Эти мысли заняли одну-две минуты — как выяснилось, все оставшееся мне время. Потом с внезапным порывом холодного зловонного ветра я ощутил чужое присутствие. Зрение отказалось мне служить, и тело, казалось, в страхе поднимается над креслом. Мгновенно я был схвачен и ослеплен и чувствовал, что умираю, хотя не знал отчего. И среди всего этого меня охватило видение юности и красоты, нет, скорее чувство, чем видение. Я ощутил себя молодым и полным любовью к чему-то или к кому-то. Может быть, так умирают. Если так, когда придет мой час — а он придет скоро, пусть даже в самом ужасном обличье, — я надеюсь, что в последний миг видение повторится.
После этого я ничего не помню, и беспамятство длилось, но как долго, я не мог — и не могу теперь — сказать.
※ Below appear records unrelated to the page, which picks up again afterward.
Lemma new_ids_append (l : list Z) (v : Z) :
  ~ In v l ->
  filter (fun i => negb (existsb (Z.eqb i) l)) (l ++ [v]) = [v].
Proof.
  intros Hv. rewrite filter_app. cbn.
  assert (Hx : existsb (Z.eqb v) l = false).
  { destruct (existsb (Z.eqb v) l) eqn:E; [|reflexivity].
    apply existsb_exists in E. destruct E as (y & Hy & E).
    apply Z.eqb_eq in E. now subst. }
  rewrite Hx. cbn.
  assert (Hl : forall l0, incl l0 l ->
                 filter (fun i => negb (existsb (Z.eqb i) l)) l0 = []).
  { induction l0 as [|x t IH]; intros H; [reflexivity|]. cbn.
    assert (E : existsb (Z.eqb x) l = true).
    { apply existsb_exists. exists x. split; [apply H; now left|].
      apply Z.eqb_refl. }
    rewrite E. cbn. apply IH. intros y Hy. apply H. now right. }
  now rewrite (Hl l (incl_refl l)).
Qed.

Lemma ids_step_insert (w w' : world) (db : database) (v : Z) (r : user) :
  disk w = Some db ->
  disk w' = Some {| users := users db ++ [r]; sqlite_sequence := v |} ->
  id r = v -> ~ In v (ids (users db)) -> sqlite_sequence db < v ->
  ids_step w w'.
Proof.
  intros Hd Hd' Hr Hfresh Hlt.
  unfold ids_step, new_ids, stored_ids, stored, high_water.
  rewrite Hd, Hd'. cbn [users sqlite_sequence].
  assert (E : ids (users db ++ [r]) = ids (users db) ++ [v]).
  { unfold ids. rewrite map_app. cbn. now rewrite Hr. }
  rewrite E, (new_ids_append _ v Hfresh).
  repeat split; try lia.
  - exists (fun _ => true). now rewrite filter_all.
  - constructor; [intros []|constructor].
  - constructor; [lia|constructor].
Qed.

Lemma ids_step_perform (w : world) (c : call) :
  consistent (disk w) -> ids_step w (perform w c).
Proof.
  intros Hc.
  destruct c as [eng|eng lat n e p a|eng|eng i|eng i n e p a|eng i];
    cbn [perform].
  - destruct eng as [|x]; [|apply ids_step_unchanged; reflexivity].
    rewrite init_database_healthy. apply ids_step_same;
      unfold stored_ids, stored, high_water; cbn; now destruct (disk w).
  - destruct (insert_record_outcome eng lat n e p a w)
      as [(db & v & _ & Hd & Hv & E)|(msg & E)]; rewrite E; cbn [snd];
      [|now apply ids_step_unchanged].
    eapply (ids_step_insert w _ db v); try reflexivity; try assumption.
    + apply id_mk_user. now apply (new_rowid_fits db).
    + now apply new_rowid_fresh.
    + now apply new_rowid_some in Hv.
  - destruct (view_all_records_outcome eng w)
      as [(db & _ & _ & E)|(msg & E)]; rewrite E;
      now apply ids_step_unchanged.
  - destruct (view_record_by_id_outcome eng i w)
      as [(db & _ & _ & _ & E)|(msg & E)]; rewrite E;
      now apply ids_step_unchanged.
  - destruct (update_record_outcome eng i n e p a w)
      as [(db & _ & Hd & E)|(msg & E)]; rewrite E; cbn [snd];
      [|now apply ids_step_unchanged].
    apply ids_step_same; unfold stored_ids, stored, high_water;
      rewrite Hd; cbn; [apply ids_set_fields|reflexivity].
  - destruct (delete_record_outcome eng i w)
      as [(db & _ & Hd & _ & E)|(msg & E)]; rewrite E; cbn [snd];
      [|now apply ids_step_unchanged].
    unfold ids_step. rewrite new_ids_incl.
    + unfold stored_ids, stored, high_water. rewrite Hd. cbn.
      repeat split; try constructor; try lia.
      exists (fun j => negb (j =? i)). rewrite app_nil_r.
      apply (ids_filter (fun j => negb (j =? i))).
    + unfold stored_ids, stored. rewrite Hd. cbn.
      rewrite (ids_filter (fun j => negb (j =? i))). apply incl_filter.
Qed.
Когда сознание медленно начало возвращаться, я поразился тому, что жив. В первые секунды я ничего не видел и не слышал. Я словно оправлялся после тяжелого наркоза, после какой-то зверской операции, и вместе с сознанием пришла боль. Я был невероятно слаб, и все тело ныло, но особенно горели правое бедро, горло и голова. Воздух был сырым и холодным, и лежал я на чем-то холодном, так что озноб пробирал меня до костей.